Glenn Kelman’s company, Redfin, aims to make real estate more transparent to customers, as real estate agents are not always entirely invested in their clients’ interests. Kelman spoke of the cultural divide between local real estate agents and software engineers and the consequent Redfin-driven collision between these two parties. But as he started off his talk, he decided he wasn’t going to make a pitch for his company; rather, he said he was going to focus on saying something that would help us. He regaled us with tales of his self-proclaimed “bizarre” childhood and the two-and-a-half day period when he was forced to choose between medical and business school.

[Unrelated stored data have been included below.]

(** C4, as amended: on a join the joiner receives exactly one message, the
    roster, which holds the public fields of exactly the stored sessions
    whose playerId differs from the joiner's (so never the joiner's own
    session); it is the list of all sessions of the other connections
    whenever none of those is registered under the joiner's playerId.
    Every other open connection receives exactly one player-joined
    message with the joiner's public fields, and the joiner receives
    none. *)
Theorem join_roster_and_announcement (c : string) (data : Join.data)
  (st : state) :
  NoDup (connected st) ->
  JSMap.wf (playerSockets st) ->
  let pid := Join.playerId data in
  let out := handle (PlayerJoin c data) st in
  let ps' := playerSockets (fst out) in
  exists roster me,
    JSMap.get c ps' = Some me /\
    to_public me =
      {| Public.playerId := pid; Public.username := Join.username data;
         Public.house := Join.house data;
         Public.position := object_or (Join.position data) Position.origin |} /\
    inbox c (snd out) = [PlayersList roster] /\
    (forall x, In x roster <->
       exists c' pd, JSMap.get c' ps' = Some pd /\ playerId pd <> pid /\
                     x = to_public pd) /\
    ~ In (to_public me) roster /\
    ((forall c' pd, c' <> c -> JSMap.get c' ps' = Some pd ->
                    playerId pd <> pid) ->
       roster = spec_listOthers c ps') /\
    (forall c', c' <> c -> In c' (connected st) ->
       inbox c' (snd out) = [PlayerJoined (to_public me)]) /\
    (forall c', c' <> c -> ~ In c' (connected st) -> inbox c' (snd out) = []).
Proof.
  intros Hnd Hwf pid out ps'.
  set (me := {| playerId := pid; username := Join.username data;
                house := Join.house data;
                position := object_or (Join.position data) Position.origin;
                health := Some 100%Z; maxHealth := Some 100%Z;
                zoneId := None |}).
  assert (Hps' : ps' = JSMap.set c me (playerSockets st)) by reflexivity.
  assert (Hwf' : JSMap.wf ps') by (rewrite Hps'; now apply wf_set).
  set (roster := map to_public
                   (filter (fun p => negb (playerId p =? pid))
                      (JSMap.values ps'))).
  assert (Hout : snd out
                 = (c, PlayersList roster)
                   :: deliveries (connected st)
                        [BroadcastEmit c (PlayerJoined (to_public me))])
    by reflexivity.
  assert (Hroster : forall x, In x roster <->
            exists c' pd, JSMap.get c' ps' = Some pd /\ playerId pd <> pid /\
                          x = to_public pd).
  { intros x. unfold roster. rewrite in_map_iff. split.
    - intros (pd & <- & Hin). apply filter_In in Hin as [Hin Hpid].
      unfold JSMap.values in Hin. apply in_map_iff in Hin as ([k v] & Hv & Hin).
      simpl in Hv. subst v. exists k, pd. repeat split.
      + now apply in_get.
      + destruct (String.eqb_spec (playerId pd) pid); [discriminate|assumption].
    - intros (c' & pd & Hget & Hpid & ->). exists pd. split; [reflexivity|].
      apply filter_In. split.
      + unfold JSMap.values. apply in_map_iff. exists (c', pd).
        split; [reflexivity|]. now apply get_in.
      + destruct (String.eqb_spec (playerId pd) pid); [contradiction|reflexivity]. }
  exists roster, me. repeat split.
  - rewrite Hps'. apply get_set_eq.
  - rewrite Hout.
    change (inbox c ([(c, PlayersList roster)] ++
                     deliveries (connected st)
                       [BroadcastEmit c (PlayerJoined (to_public me))])
            = [PlayersList roster]).
    rewrite inbox_app, inbox_broadcast by assumption.
    unfold inbox at 1. simpl. rewrite String.eqb_refl. simpl.
    destruct (in_dec string_dec c (connected st)); [|reflexivity].
    destruct (string_dec c c); [reflexivity|contradiction].
  - apply Hroster.
  - apply Hroster.
  - intros Hin. apply Hroster in Hin as (c' & pd & _ & Hpid & Heq).
    apply Hpid. change pid with (Public.playerId (to_public me)).
    rewrite Heq. reflexivity.
  - intros Hothers. unfold roster, spec_listOthers.
    rewrite filter_values. unfold JSMap.values. rewrite map_map.
    f_equal. apply filter_ext_in. intros [k pd] Hin. simpl.
    apply in_get in Hin; [|assumption].
    destruct (String.eqb_spec k c) as [->|Hk]; simpl.
    + rewrite Hps', get_set_eq in Hin. injection Hin as <-. simpl.
      now rewrite String.eqb_refl.
    + specialize (Hothers k pd Hk Hin).
      destruct (String.eqb_spec (playerId pd) pid); [contradiction|reflexivity].
  - intros c' Hne Hin. rewrite Hout.
    change (inbox c' ([(c, PlayersList roster)] ++
                      deliveries (connected st)
                        [BroadcastEmit c (PlayerJoined (to_public me))])
            = [PlayerJoined (to_public me)]).
    rewrite inbox_app, inbox_broadcast by assumption.
    unfold inbox at 1. simpl.
    destruct (String.eqb_spec c c'); [congruence|]. simpl.
    destruct (in_dec string_dec c' (connected st)); [|contradiction].
    destruct (string_dec c' c); [contradiction|reflexivity].
  - intros c' Hne Hout'. rewrite Hout.
    change (inbox c' ([(c, PlayersList roster)] ++
                      deliveries (connected st)
                        [BroadcastEmit c (PlayerJoined (to_public me))])
            = []).
    rewrite inbox_app, inbox_broadcast by assumption.
    unfold inbox at 1. simpl.
    destruct (String.eqb_spec c c'); [congruence|]. simpl.
    destruct (in_dec string_dec c' (connected st)); [contradiction|reflexivity].
Qed.

End JoinFanout.

Lemma NoDup_harry_alone : NoDup (connected harry_alone).
Proof.
  vm_compute. repeat constructor; simpl; intuition discriminate.
Qed.

Lemma wf_harry_alone : JSMap.wf (playerSockets harry_alone).
Proof.
  vm_compute. repeat constructor; simpl; intuition discriminate.
Qed.

Lemma join_roster_and_announcement_witness :
  exists roster me,
    inbox "c2" (snd (handle (PlayerJoin "c2" (harry_on "p2")) harry_alone))
    = [PlayersList roster] /\
    inbox "c1" (snd (handle (PlayerJoin "c2" (harry_on "p2")) harry_alone))
    = [PlayerJoined (to_public me)] /\
    Public.playerId (to_public me) = "p2".
Proof.
  destruct (join_roster_and_announcement "c2" (harry_on "p2") harry_alone
              NoDup_harry_alone wf_harry_alone)
    as (roster & me & _ & Hme & Hroster & _ & _ & _ & Hothers & _).
  exists roster, me. split; [|split].
  - exact Hroster.
  - apply Hothers; [discriminate | vm_compute; tauto].
  - now rewrite Hme.
Defined.

(** C4 as stated fails: when [c2] joins under the playerId that [c1] is
    registered with, the session of [c1] stays in the registry, it is the
    one entry the specification's [listOthers] yields for [c2], and the
    roster sent to [c2] is empty. *)
Lemma roster_skips_session_of_same_player :
  let out := handle (PlayerJoin "c2" (harry_on "p1")) harry_alone in
  JSMap.has "c1" (playerSockets (fst out)) = true /\
  spec_listOthers "c2" (playerSockets (fst out))
  = [{| Public.playerId := "p1"; Public.username := "Harry";
        Public.house := "Gryffindor"; Public.position := Position.origin |}] /\
  inbox "c2" (snd out) = [PlayersList []] /\
  inbox "c2" (snd out)
  <> [PlayersList (spec_listOthers "c2" (playerSockets (fst out)))].
Proof.
  repeat split; try reflexivity. vm_compute. discriminate.
Qed.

He performed his speech with a metrical eloquence and distinct humor.

What resonated with me the most from Kelman’s talk was a specific quote by Edmund Bergler, the ostensible psychoanalyst of modernist poets such as T.S. Eliot and Ezra Pound. “The megalomaniac pleasure of creation,” Bergler says, “produces a type of elation which cannot be compared with that experienced by other mortals.” Kelman told us that he enjoyed creating things, a love of creation universal to the hacker who writes a line of code, the artist who paints a watercolor, the writer who crafts a short story, the researcher who formulates a new idea. For Kelman, Redfin was that creative construct, which he described as moral, soulful and ultimately beautiful.

This creative force, Kelman contended, is not present within the bastions of investment banks and consulting groups. His assertion echoes entreatments by the late Marina Keegan ’12, in her article “Even artichokes have doubts,” for the 25 percent of employed Yale graduates who enter finance and consulting groups to re-evaluate their choices and wonder if their more creative and risky ventures are worth sacrificing.

The “megalomaniac pleasure of creation” evokes images of God-like grandeur. For me, it elicits a line from my high school anthem: “for the splendor of creation that draws us to inquire.” And I inquire this: Do we, as Yale students, have the courage to risk everything we have to take that inspired creative leap, to make the most of our cradle rocking above the abyss and jump, so that one day posterity might marvel and be “drawn to inquire” about our work?

It takes a certain kind of person to want to create and develop something new. These are the hipsters, the iconoclasts, the mavericks. The road is risky; the project must be pursued with more hard work and dogged ferocity than can be imagined. As Kelman noted in his talk, students at Ivy League schools are often trained to be analytical and risk-averse, many opting for professions in medicine, law and finance, clinging to the traditional rungs of social hierarchy. But if we are not the ones willing to innovate, then who is?

Talent and resources abound at our beloved institution. I can think of few places better equipped with the tools to begin engaging students in creative undertakings; we should take advantage of that. More Yalies should indulge in the “megalomaniac pleasure of creation” — Yale is not only the easiest but also the safest place to do so. And more important, I want to see Yalies follow through and take their creative charisma beyond these bright college years.